Repeat all of the entries, please, keeping each line exact.

* **DATASET ENTRIES**

============

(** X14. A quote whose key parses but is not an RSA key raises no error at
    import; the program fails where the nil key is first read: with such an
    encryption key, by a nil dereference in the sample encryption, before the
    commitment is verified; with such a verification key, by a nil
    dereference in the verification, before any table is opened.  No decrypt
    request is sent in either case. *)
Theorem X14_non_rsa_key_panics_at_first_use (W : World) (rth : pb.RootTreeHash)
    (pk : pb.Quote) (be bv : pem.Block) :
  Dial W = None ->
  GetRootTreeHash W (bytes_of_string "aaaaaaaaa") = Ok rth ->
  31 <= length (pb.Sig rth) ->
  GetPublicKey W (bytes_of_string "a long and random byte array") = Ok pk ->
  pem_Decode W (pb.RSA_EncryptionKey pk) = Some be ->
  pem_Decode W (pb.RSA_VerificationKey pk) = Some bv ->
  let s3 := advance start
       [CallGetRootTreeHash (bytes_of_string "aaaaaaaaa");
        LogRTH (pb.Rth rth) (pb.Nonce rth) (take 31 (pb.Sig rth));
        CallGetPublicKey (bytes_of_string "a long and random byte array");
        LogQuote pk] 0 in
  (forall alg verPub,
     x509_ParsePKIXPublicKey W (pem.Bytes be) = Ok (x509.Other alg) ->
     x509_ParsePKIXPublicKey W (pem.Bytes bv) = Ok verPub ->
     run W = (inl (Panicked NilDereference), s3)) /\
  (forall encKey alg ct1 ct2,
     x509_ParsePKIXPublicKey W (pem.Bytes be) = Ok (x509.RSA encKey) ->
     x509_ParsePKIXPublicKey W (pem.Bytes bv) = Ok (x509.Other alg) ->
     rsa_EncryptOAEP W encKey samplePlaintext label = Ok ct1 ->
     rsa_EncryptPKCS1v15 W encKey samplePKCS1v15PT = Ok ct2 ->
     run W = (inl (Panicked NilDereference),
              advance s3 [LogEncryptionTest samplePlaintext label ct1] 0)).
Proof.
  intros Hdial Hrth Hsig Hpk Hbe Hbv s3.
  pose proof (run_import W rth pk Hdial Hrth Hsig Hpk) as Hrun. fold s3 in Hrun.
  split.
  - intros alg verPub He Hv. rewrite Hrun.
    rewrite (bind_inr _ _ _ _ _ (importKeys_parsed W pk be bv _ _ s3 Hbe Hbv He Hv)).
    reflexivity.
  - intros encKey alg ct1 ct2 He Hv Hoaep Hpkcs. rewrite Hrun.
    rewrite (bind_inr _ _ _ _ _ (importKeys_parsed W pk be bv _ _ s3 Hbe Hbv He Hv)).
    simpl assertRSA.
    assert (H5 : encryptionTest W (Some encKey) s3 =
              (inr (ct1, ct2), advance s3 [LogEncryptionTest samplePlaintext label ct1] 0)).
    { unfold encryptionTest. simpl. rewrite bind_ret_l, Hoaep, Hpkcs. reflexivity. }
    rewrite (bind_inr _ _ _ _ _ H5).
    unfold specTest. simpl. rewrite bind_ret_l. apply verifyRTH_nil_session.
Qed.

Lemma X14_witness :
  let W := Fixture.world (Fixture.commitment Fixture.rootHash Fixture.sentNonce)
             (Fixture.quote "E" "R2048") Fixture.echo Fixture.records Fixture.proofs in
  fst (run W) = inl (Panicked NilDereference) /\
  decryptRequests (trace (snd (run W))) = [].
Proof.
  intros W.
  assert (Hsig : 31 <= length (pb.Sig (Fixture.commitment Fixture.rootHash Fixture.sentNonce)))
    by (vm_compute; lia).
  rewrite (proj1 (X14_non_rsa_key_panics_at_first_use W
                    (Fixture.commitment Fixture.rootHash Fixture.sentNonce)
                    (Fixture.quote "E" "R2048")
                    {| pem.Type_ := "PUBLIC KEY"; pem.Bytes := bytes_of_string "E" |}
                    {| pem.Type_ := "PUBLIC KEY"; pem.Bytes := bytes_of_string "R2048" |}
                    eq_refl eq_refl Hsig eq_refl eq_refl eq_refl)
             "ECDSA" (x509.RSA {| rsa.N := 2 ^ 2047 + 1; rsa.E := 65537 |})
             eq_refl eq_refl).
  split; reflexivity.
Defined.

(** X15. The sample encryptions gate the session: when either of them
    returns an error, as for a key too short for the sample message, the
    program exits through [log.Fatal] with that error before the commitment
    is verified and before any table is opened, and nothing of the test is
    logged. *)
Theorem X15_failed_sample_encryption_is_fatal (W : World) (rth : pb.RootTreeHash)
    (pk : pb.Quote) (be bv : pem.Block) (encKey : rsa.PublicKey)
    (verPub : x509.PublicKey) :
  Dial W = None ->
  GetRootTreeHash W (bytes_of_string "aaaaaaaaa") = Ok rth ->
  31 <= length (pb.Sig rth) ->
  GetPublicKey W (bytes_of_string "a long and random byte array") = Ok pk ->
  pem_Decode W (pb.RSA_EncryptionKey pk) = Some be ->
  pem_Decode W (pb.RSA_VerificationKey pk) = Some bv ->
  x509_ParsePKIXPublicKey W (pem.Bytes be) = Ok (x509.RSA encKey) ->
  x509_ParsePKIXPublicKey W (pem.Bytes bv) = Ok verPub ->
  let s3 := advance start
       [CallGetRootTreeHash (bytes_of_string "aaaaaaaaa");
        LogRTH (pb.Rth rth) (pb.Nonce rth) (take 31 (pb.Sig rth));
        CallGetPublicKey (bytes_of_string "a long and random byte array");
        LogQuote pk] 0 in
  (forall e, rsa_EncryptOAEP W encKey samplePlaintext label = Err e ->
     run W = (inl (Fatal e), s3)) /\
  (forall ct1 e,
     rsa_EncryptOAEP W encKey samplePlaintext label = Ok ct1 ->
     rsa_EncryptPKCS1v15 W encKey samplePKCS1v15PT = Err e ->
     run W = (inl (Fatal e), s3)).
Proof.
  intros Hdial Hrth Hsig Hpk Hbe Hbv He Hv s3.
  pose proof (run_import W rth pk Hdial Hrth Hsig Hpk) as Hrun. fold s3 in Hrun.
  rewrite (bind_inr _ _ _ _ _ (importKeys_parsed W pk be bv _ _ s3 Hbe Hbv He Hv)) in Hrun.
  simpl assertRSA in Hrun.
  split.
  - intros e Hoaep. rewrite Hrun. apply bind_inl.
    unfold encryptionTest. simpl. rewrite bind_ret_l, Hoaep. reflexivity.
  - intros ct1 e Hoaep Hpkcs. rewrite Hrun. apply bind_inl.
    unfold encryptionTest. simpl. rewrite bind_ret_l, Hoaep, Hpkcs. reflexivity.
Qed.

============

* **ANSWER TO THE EXERCISE**
(** X14. A quote whose key parses but is not an RSA key raises no error at
    import; the program fails where the nil key is first read: with such an
    encryption key, by a nil dereference in the sample encryption, before the
    commitment is verified; with such a verification key, by a nil
    dereference in the verification, before any table is opened.  No decrypt
    request is sent in either case. *)
Theorem X14_non_rsa_key_panics_at_first_use (W : World) (rth : pb.RootTreeHash)
    (pk : pb.Quote) (be bv : pem.Block) :
  Dial W = None ->
  GetRootTreeHash W (bytes_of_string "aaaaaaaaa") = Ok rth ->
  31 <= length (pb.Sig rth) ->
  GetPublicKey W (bytes_of_string "a long and random byte array") = Ok pk ->
  pem_Decode W (pb.RSA_EncryptionKey pk) = Some be ->
  pem_Decode W (pb.RSA_VerificationKey pk) = Some bv ->
  let s3 := advance start
       [CallGetRootTreeHash (bytes_of_string "aaaaaaaaa");
        LogRTH (pb.Rth rth) (pb.Nonce rth) (take 31 (pb.Sig rth));
        CallGetPublicKey (bytes_of_string "a long and random byte array");
        LogQuote pk] 0 in
  (forall alg verPub,
     x509_ParsePKIXPublicKey W (pem.Bytes be) = Ok (x509.Other alg) ->
     x509_ParsePKIXPublicKey W (pem.Bytes bv) = Ok verPub ->
     run W = (inl (Panicked NilDereference), s3)) /\
  (forall encKey alg ct1 ct2,
     x509_ParsePKIXPublicKey W (pem.Bytes be) = Ok (x509.RSA encKey) ->
     x509_ParsePKIXPublicKey W (pem.Bytes bv) = Ok (x509.Other alg) ->
     rsa_EncryptOAEP W encKey samplePlaintext label = Ok ct1 ->
     rsa_EncryptPKCS1v15 W encKey samplePKCS1v15PT = Ok ct2 ->
     run W = (inl (Panicked NilDereference),
              advance s3 [LogEncryptionTest samplePlaintext label ct1] 0)).
Proof.
  intros Hdial Hrth Hsig Hpk Hbe Hbv s3.
  pose proof (run_import W rth pk Hdial Hrth Hsig Hpk) as Hrun. fold s3 in Hrun.
  split.
  - intros alg verPub He Hv. rewrite Hrun.
    rewrite (bind_inr _ _ _ _ _ (importKeys_parsed W pk be bv _ _ s3 Hbe Hbv He Hv)).
    reflexivity.
  - intros encKey alg ct1 ct2 He Hv Hoaep Hpkcs. rewrite Hrun.
    rewrite (bind_inr _ _ _ _ _ (importKeys_parsed W pk be bv _ _ s3 Hbe Hbv He Hv)).
    simpl assertRSA.
    assert (H5 : encryptionTest W (Some encKey) s3 =
              (inr (ct1, ct2), advance s3 [LogEncryptionTest samplePlaintext label ct1] 0)).
    { unfold encryptionTest. simpl. rewrite bind_ret_l, Hoaep, Hpkcs. reflexivity. }
    rewrite (bind_inr _ _ _ _ _ H5).
    unfold specTest. simpl. rewrite bind_ret_l. apply verifyRTH_nil_session.
Qed.

Lemma X14_witness :
  let W := Fixture.world (Fixture.commitment Fixture.rootHash Fixture.sentNonce)
             (Fixture.quote "E" "R2048") Fixture.echo Fixture.records Fixture.proofs in
  fst (run W) = inl (Panicked NilDereference) /\
  decryptRequests (trace (snd (run W))) = [].
Proof.
  intros W.
  assert (Hsig : 31 <= length (pb.Sig (Fixture.commitment Fixture.rootHash Fixture.sentNonce)))
    by (vm_compute; lia).
  rewrite (proj1 (X14_non_rsa_key_panics_at_first_use W
                    (Fixture.commitment Fixture.rootHash Fixture.sentNonce)
                    (Fixture.quote "E" "R2048")
                    {| pem.Type_ := "PUBLIC KEY"; pem.Bytes := bytes_of_string "E" |}
                    {| pem.Type_ := "PUBLIC KEY"; pem.Bytes := bytes_of_string "R2048" |}
                    eq_refl eq_refl Hsig eq_refl eq_refl eq_refl)
             "ECDSA" (x509.RSA {| rsa.N := 2 ^ 2047 + 1; rsa.E := 65537 |})
             eq_refl eq_refl).
  split; reflexivity.
Defined.

(** X15. The sample encryptions gate the session: when either of them
    returns an error, as for a key too short for the sample message, the
    program exits through [log.Fatal] with that error before the commitment
    is verified and before any table is opened, and nothing of the test is
    logged. *)
Theorem X15_failed_sample_encryption_is_fatal (W : World) (rth : pb.RootTreeHash)
    (pk : pb.Quote) (be bv : pem.Block) (encKey : rsa.PublicKey)
    (verPub : x509.PublicKey) :
  Dial W = None ->
  GetRootTreeHash W (bytes_of_string "aaaaaaaaa") = Ok rth ->
  31 <= length (pb.Sig rth) ->
  GetPublicKey W (bytes_of_string "a long and random byte array") = Ok pk ->
  pem_Decode W (pb.RSA_EncryptionKey pk) = Some be ->
  pem_Decode W (pb.RSA_VerificationKey pk) = Some bv ->
  x509_ParsePKIXPublicKey W (pem.Bytes be) = Ok (x509.RSA encKey) ->
  x509_ParsePKIXPublicKey W (pem.Bytes bv) = Ok verPub ->
  let s3 := advance start
       [CallGetRootTreeHash (bytes_of_string "aaaaaaaaa");
        LogRTH (pb.Rth rth) (pb.Nonce rth) (take 31 (pb.Sig rth));
        CallGetPublicKey (bytes_of_string "a long and random byte array");
        LogQuote pk] 0 in
  (forall e, rsa_EncryptOAEP W encKey samplePlaintext label = Err e ->
     run W = (inl (Fatal e), s3)) /\
  (forall ct1 e,
     rsa_EncryptOAEP W encKey samplePlaintext label = Ok ct1 ->
     rsa_EncryptPKCS1v15 W encKey samplePKCS1v15PT = Err e ->
     run W = (inl (Fatal e), s3)).
Proof.
  intros Hdial Hrth Hsig Hpk Hbe Hbv He Hv s3.
  pose proof (run_import W rth pk Hdial Hrth Hsig Hpk) as Hrun. fold s3 in Hrun.
  rewrite (bind_inr _ _ _ _ _ (importKeys_parsed W pk be bv _ _ s3 Hbe Hbv He Hv)) in Hrun.
  simpl assertRSA in Hrun.
  split.
  - intros e Hoaep. rewrite Hrun. apply bind_inl.
    unfold encryptionTest. simpl. rewrite bind_ret_l, Hoaep. reflexivity.
  - intros ct1 e Hoaep Hpkcs. rewrite Hrun. apply bind_inl.
    unfold encryptionTest. simpl. rewrite bind_ret_l, Hoaep, Hpkcs. reflexivity.
Qed.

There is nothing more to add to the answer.